A fun thing to surprise your wife with on your 30th anniversary would be free tickets to a rugby game.

Gumbygirl

He might get away with it if the game’s in New Zealand.

SonOfSpam

Hmm, they do have a lot of sheep there.

scotchnaut

Somehow I just knew your wife was only 42 years old.

SonOfSpam

That’s why I chose cult life.

scotchnaut

There’s a Cure for that.

2Pack

Congratulations Sir.

Brick Meathook

Harbor Freight is still open. Get her a nice set of Chinesium wrenches.

BallsofLacrosseAndMapleSyrup

Congrats, that’s an awesome milestone

Downfield Matriculator

Smartest thing I ever did during law school was be an extern for a federal judge. Cured me of any desire to be a litigator pretty much instantly.

That said, if I had to pick the particular straw that broke my camelback, it was the filing (supported by a 10-page memo of points and authorities) where a bona fide attorney at law cited a case that stood for literally the exact opposite of what he was arguing. But the not terribly clever bastard solved that problem by taking “not” out of the key sentence and giving us the ol’. . . instead.

And it would have worked if it wasn’t for me and Scooby and Velma (Fred and Daphne were fairly useless as always). Any, yours truly, another extern and an actual clerk had to check all the cites in the filings and I discovered the bullshit at the end of an afternoon of this boring ass work. I was so pissed at the waste of time that I wrote a memo on why Attorney Ellipsis needed to be sanctioned. Judge disagreed, noting that would lead to more hearings and he did not want to waste due process on this asshole; instead, he mocked him in open court on the record while denying his motion.

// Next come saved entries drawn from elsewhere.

(** * PRD generator: story extractor and document assembler

    A shallow embedding of [UserStoryParser] and [PRDGenerator] from
    [prd_generator.py], with the fragment of Python's [str] and [re]
    that the two classes use.

    Text is a list of characters, a character being one of the 256 code
    points U+0000 to U+00FF.  The character tables ([isspace], the
    classes [\s], [\w], [\d], case mapping) are those of Python on
    these code points.  Two of them have their upper case above U+00FF,
    the micro sign U+00B5 and the y with diaeresis U+00FF: the model
    leaves them as they are, so its [capitalize] and [upper] are those of
    Python on the texts where they do not have to change these two.
    Integers are Python's [int], here [Z] and [nat].
    [int()] has the limit of CPython on the number of digits that it
    converts; printing an integer has no limit in the model, and every
    integer that the parser returns is below the limit of CPython.  An
    operation that raises in Python returns [Raise] here. *)

From Stdlib Require Import List Ascii String ZArith Lia DecimalString.
From Stdlib Require DecimalFacts DecimalNat.
From stdpp Require Import base list strings gmap.

Local Open Scope string_scope.
Local Open Scope list_scope.

(** ** Python values *)

Module Py.

Definition str := list ascii.

(** A literal of the source. *)
Definition s (lit : string) : str := list_ascii_of_string lit.
Global Opaque s.

Definition nl : ascii := "010"%char.

(** The classes of the exceptions of the model; [OtherException] is an
    exception of any other class, raised outside this program. *)
Inductive exn :=
| AttributeError | TypeError | ValueError | OSError | OtherException.

Inductive result (A : Type) :=
| Ok (a : A)
| Raise (e : exn).
Arguments Ok {A} a.
Arguments Raise {A} e.

Definition bind {A B} (x : result A) (f : A -> result B) : result B :=
  match x with
  | Ok a => f a
  | Raise e => Raise e
  end.

Definition code (a : ascii) : N := N_of_ascii a.

Definition between (lo hi : N) (a : ascii) : bool :=
  ((lo <=? code a) && (code a <=? hi))%N.

(** [str.isspace] on one character, which is also the class [\s] and
    what [strip] removes: tab, newline, vertical tab, form feed, carriage
    return, the four separators 28..31, the space, the next line control
    U+0085 and the no-break space U+00A0. *)
Definition isspace (a : ascii) : bool :=
  between 9 13 a || between 28 32 a || (code a =? 133)%N || (code a =? 160)%N.

(** The class [\d]: below U+0100 the ten digits. *)
Definition isdigit (a : ascii) : bool := between 48 57 a.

Even with that comeuppance for the jerky boy, it was the least satisfying few days I think I’ve ever spent on the planet

/tl;dr version: don’t let your babies grow up to be Cowboys or litigators.

herodotus450

Well that all depends on what your definition of “not” is.

Gumbygirl

It means “is.” Have a cigar!

Downfield Matriculator

Billy Clinton’s lawyer’s should have used the technique to kibosh that impeachment earlier. But Lord High Justice Rehnquist, my client simply stated “I did . . . have sex with that woman”

/then Bill gives us the thumbs up to feel our pain and the 90s would have ended differently!

2Pack

Investigating stuff with Velma is always fun…

9543aeb5020fe46783af64707d02ee2f
BallsofLacrosseAndMapleSyrup

The closest I will ever get to litigation is watching Suits

King Hippo

The #BFIB ain’t even winning (so far) tonight. Humanity suffers.

Jimbo

Reigning WS champs are on a 4 game losing streak, Thanks Obummer

King Hippo

They’re just trying to sell a little drama. What a monster squadron that be.